**What you need to do**
Which lines of the entries below run from the one holding "Lemma parte_is_reu_typed nome0" to the one holding "Lemma is_reu_typed nome0", inclusive? Set down exactly those lines and no others.

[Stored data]

##########

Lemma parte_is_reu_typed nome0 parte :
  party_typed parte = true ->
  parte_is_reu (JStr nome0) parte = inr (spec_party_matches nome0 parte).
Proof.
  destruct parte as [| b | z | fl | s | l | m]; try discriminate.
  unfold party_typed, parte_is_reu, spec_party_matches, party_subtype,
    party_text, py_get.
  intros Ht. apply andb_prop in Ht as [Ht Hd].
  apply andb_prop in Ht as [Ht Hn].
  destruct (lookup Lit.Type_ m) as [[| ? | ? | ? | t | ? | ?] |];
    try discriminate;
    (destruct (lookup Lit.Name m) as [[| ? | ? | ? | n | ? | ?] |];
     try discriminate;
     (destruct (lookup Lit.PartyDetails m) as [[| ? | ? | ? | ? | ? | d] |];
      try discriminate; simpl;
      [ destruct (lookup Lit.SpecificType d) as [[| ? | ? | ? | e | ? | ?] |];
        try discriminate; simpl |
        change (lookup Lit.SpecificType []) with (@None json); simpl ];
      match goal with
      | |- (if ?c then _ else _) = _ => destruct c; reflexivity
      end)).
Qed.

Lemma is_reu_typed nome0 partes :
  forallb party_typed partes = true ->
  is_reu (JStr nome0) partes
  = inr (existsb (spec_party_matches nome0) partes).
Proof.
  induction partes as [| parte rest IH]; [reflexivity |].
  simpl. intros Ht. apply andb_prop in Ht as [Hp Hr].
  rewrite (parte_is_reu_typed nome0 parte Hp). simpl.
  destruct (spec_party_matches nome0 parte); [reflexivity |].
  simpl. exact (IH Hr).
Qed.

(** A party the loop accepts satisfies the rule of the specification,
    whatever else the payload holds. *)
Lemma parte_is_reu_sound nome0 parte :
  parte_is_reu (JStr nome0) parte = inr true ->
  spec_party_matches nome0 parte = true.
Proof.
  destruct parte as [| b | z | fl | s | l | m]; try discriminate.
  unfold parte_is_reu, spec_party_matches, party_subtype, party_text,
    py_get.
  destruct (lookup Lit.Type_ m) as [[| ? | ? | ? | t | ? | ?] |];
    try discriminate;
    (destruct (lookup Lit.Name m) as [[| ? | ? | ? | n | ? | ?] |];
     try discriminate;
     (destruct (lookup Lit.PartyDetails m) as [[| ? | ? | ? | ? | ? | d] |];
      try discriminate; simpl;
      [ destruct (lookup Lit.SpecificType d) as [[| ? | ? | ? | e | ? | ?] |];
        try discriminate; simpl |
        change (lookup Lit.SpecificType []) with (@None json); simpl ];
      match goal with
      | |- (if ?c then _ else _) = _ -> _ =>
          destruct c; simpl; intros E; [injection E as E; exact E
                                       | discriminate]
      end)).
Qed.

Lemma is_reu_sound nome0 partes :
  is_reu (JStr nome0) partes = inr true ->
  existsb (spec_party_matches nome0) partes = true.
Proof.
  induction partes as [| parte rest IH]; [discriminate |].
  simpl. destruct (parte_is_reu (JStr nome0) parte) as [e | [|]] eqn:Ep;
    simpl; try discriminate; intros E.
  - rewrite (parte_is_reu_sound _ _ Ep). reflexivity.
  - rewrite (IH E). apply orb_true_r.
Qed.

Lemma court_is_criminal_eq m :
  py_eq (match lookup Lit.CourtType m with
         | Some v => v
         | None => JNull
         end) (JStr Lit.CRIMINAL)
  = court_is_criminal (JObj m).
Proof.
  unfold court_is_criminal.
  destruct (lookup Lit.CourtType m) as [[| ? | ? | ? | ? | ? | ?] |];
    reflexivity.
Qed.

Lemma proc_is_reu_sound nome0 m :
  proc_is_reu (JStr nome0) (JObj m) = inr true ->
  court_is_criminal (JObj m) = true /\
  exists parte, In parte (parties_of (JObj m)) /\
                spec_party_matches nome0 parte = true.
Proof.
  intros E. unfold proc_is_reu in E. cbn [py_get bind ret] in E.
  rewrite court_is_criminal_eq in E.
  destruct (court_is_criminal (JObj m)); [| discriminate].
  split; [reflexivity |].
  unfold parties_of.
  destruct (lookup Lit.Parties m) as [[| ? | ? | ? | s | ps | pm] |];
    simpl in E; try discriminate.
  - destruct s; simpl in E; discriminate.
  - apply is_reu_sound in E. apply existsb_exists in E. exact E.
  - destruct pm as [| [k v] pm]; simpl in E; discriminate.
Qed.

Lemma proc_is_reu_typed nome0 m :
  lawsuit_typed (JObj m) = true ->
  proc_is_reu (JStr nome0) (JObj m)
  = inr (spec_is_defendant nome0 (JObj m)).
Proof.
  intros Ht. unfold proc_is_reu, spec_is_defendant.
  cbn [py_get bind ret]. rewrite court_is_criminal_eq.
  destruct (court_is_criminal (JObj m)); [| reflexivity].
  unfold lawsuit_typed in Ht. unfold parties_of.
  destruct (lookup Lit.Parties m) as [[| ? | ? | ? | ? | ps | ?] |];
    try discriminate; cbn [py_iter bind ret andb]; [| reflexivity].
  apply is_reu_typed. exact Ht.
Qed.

##########

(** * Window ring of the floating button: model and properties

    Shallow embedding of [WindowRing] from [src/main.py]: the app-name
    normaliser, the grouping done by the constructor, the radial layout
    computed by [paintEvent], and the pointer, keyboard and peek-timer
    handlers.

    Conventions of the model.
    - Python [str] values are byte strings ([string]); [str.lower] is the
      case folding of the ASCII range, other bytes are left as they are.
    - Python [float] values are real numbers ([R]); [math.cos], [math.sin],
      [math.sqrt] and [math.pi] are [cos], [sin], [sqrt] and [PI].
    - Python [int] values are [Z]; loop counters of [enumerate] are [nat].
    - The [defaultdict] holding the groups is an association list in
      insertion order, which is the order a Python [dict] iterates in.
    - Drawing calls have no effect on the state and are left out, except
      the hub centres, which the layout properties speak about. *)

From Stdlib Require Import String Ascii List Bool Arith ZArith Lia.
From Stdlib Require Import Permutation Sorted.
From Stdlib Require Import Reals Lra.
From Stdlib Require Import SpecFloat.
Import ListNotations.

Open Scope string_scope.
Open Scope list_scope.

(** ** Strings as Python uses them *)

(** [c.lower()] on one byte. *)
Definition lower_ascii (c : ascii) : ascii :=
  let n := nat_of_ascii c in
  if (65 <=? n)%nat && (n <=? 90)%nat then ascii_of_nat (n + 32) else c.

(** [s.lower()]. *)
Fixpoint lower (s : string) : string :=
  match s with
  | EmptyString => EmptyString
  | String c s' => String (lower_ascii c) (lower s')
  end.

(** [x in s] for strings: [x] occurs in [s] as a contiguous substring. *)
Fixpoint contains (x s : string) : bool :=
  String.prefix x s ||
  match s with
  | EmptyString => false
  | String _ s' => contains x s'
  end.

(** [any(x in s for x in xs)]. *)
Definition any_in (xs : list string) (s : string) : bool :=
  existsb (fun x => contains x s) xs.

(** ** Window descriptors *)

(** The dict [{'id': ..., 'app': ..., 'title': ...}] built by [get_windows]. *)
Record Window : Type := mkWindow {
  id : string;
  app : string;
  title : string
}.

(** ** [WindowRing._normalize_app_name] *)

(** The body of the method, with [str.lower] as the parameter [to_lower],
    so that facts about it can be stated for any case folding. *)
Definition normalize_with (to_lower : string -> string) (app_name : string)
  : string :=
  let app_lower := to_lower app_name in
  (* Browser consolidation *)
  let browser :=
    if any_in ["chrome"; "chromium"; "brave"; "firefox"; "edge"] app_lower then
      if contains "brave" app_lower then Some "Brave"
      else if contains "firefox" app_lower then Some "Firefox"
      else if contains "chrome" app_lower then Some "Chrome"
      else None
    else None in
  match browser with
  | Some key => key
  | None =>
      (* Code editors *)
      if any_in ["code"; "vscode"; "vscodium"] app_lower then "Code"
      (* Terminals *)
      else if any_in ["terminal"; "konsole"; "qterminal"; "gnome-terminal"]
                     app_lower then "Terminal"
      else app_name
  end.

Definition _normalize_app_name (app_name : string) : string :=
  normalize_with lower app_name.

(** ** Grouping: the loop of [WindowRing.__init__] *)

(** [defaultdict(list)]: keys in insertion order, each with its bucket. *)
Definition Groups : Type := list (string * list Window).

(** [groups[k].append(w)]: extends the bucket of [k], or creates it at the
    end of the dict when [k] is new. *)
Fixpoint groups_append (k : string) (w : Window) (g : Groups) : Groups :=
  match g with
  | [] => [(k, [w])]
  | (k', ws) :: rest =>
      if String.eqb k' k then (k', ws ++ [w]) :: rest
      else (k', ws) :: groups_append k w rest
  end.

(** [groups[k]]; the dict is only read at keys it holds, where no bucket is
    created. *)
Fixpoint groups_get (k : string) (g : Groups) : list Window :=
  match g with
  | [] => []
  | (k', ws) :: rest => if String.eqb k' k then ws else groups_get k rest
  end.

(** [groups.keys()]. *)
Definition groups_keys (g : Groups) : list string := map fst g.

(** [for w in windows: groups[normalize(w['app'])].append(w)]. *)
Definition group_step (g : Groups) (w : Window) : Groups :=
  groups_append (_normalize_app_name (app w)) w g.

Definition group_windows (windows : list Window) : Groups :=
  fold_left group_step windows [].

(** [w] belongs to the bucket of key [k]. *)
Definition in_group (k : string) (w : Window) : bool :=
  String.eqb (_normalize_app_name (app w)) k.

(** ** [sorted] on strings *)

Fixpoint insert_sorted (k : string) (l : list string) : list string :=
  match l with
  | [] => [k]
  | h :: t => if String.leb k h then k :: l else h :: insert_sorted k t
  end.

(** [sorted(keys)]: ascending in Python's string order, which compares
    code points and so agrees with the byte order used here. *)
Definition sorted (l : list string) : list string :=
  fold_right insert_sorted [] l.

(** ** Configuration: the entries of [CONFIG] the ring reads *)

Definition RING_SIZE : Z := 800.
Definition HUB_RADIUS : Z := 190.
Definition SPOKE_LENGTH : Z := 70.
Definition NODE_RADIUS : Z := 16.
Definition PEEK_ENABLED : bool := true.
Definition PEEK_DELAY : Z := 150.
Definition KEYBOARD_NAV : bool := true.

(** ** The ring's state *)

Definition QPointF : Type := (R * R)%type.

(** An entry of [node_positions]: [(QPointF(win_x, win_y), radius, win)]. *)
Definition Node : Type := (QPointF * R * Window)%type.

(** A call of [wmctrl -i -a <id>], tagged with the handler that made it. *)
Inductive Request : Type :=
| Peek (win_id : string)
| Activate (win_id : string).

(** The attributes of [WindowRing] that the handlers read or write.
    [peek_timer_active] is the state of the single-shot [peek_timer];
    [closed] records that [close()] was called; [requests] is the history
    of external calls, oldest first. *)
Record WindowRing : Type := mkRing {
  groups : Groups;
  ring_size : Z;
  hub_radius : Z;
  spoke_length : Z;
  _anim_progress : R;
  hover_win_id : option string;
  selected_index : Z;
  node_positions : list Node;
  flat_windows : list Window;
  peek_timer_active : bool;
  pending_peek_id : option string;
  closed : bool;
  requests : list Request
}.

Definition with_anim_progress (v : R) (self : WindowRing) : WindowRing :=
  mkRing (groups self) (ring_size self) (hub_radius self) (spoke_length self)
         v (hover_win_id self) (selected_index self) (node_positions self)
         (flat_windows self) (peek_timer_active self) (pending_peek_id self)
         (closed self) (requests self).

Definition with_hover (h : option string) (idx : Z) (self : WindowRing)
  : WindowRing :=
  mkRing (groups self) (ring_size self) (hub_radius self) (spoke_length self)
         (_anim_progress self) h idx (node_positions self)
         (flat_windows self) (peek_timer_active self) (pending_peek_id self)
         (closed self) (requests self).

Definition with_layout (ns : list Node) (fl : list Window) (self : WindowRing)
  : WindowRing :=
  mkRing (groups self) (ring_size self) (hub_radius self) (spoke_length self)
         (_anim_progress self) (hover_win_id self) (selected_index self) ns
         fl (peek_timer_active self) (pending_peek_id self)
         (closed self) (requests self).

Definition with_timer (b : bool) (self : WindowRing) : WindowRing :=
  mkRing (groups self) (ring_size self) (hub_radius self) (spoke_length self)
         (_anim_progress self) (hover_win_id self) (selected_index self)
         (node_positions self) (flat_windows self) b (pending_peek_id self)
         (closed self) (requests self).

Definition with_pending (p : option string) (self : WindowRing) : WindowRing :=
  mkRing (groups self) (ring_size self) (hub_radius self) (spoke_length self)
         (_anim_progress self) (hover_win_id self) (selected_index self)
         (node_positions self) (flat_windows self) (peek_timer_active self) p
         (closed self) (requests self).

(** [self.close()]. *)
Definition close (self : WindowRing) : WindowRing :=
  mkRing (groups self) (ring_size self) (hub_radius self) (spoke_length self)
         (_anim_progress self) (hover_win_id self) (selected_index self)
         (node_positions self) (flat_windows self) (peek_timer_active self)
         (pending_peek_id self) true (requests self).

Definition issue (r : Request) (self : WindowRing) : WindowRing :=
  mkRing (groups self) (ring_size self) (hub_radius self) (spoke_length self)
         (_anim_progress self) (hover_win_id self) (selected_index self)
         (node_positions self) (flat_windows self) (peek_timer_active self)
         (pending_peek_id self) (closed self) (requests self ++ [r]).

##########

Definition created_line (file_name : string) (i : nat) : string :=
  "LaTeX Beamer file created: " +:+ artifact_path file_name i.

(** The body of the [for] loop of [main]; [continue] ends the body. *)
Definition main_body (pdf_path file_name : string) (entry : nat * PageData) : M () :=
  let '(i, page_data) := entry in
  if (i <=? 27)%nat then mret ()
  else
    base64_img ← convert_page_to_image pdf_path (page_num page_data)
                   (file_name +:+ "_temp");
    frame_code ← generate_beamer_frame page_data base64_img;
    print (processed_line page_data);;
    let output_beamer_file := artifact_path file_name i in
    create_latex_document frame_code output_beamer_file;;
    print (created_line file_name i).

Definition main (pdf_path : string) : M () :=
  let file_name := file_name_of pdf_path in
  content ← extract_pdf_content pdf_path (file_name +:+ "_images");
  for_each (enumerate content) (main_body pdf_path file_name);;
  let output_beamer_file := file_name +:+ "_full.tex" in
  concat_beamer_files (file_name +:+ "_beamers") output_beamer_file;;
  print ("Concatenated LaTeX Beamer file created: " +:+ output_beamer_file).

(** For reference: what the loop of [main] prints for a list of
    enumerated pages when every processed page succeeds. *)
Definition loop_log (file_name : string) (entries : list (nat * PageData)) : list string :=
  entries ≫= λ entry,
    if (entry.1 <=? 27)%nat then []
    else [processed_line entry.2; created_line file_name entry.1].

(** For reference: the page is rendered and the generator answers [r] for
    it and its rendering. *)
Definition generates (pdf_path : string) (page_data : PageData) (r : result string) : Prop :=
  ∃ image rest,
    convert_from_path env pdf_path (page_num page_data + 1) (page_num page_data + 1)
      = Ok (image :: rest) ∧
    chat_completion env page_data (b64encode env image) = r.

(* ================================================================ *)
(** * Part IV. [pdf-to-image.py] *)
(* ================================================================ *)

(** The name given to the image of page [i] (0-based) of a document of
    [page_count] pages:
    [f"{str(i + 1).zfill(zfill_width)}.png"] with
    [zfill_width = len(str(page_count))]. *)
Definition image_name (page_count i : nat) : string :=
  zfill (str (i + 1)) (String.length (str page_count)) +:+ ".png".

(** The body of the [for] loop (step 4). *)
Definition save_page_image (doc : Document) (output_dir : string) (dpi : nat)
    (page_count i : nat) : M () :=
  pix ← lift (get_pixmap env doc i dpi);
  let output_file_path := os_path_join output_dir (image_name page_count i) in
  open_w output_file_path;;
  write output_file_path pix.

##########

**Solution to this task**
Lemma parte_is_reu_typed nome0 parte :
  party_typed parte = true ->
  parte_is_reu (JStr nome0) parte = inr (spec_party_matches nome0 parte).
Proof.
  destruct parte as [| b | z | fl | s | l | m]; try discriminate.
  unfold party_typed, parte_is_reu, spec_party_matches, party_subtype,
    party_text, py_get.
  intros Ht. apply andb_prop in Ht as [Ht Hd].
  apply andb_prop in Ht as [Ht Hn].
  destruct (lookup Lit.Type_ m) as [[| ? | ? | ? | t | ? | ?] |];
    try discriminate;
    (destruct (lookup Lit.Name m) as [[| ? | ? | ? | n | ? | ?] |];
     try discriminate;
     (destruct (lookup Lit.PartyDetails m) as [[| ? | ? | ? | ? | ? | d] |];
      try discriminate; simpl;
      [ destruct (lookup Lit.SpecificType d) as [[| ? | ? | ? | e | ? | ?] |];
        try discriminate; simpl |
        change (lookup Lit.SpecificType []) with (@None json); simpl ];
      match goal with
      | |- (if ?c then _ else _) = _ => destruct c; reflexivity
      end)).
Qed.

Lemma is_reu_typed nome0 partes :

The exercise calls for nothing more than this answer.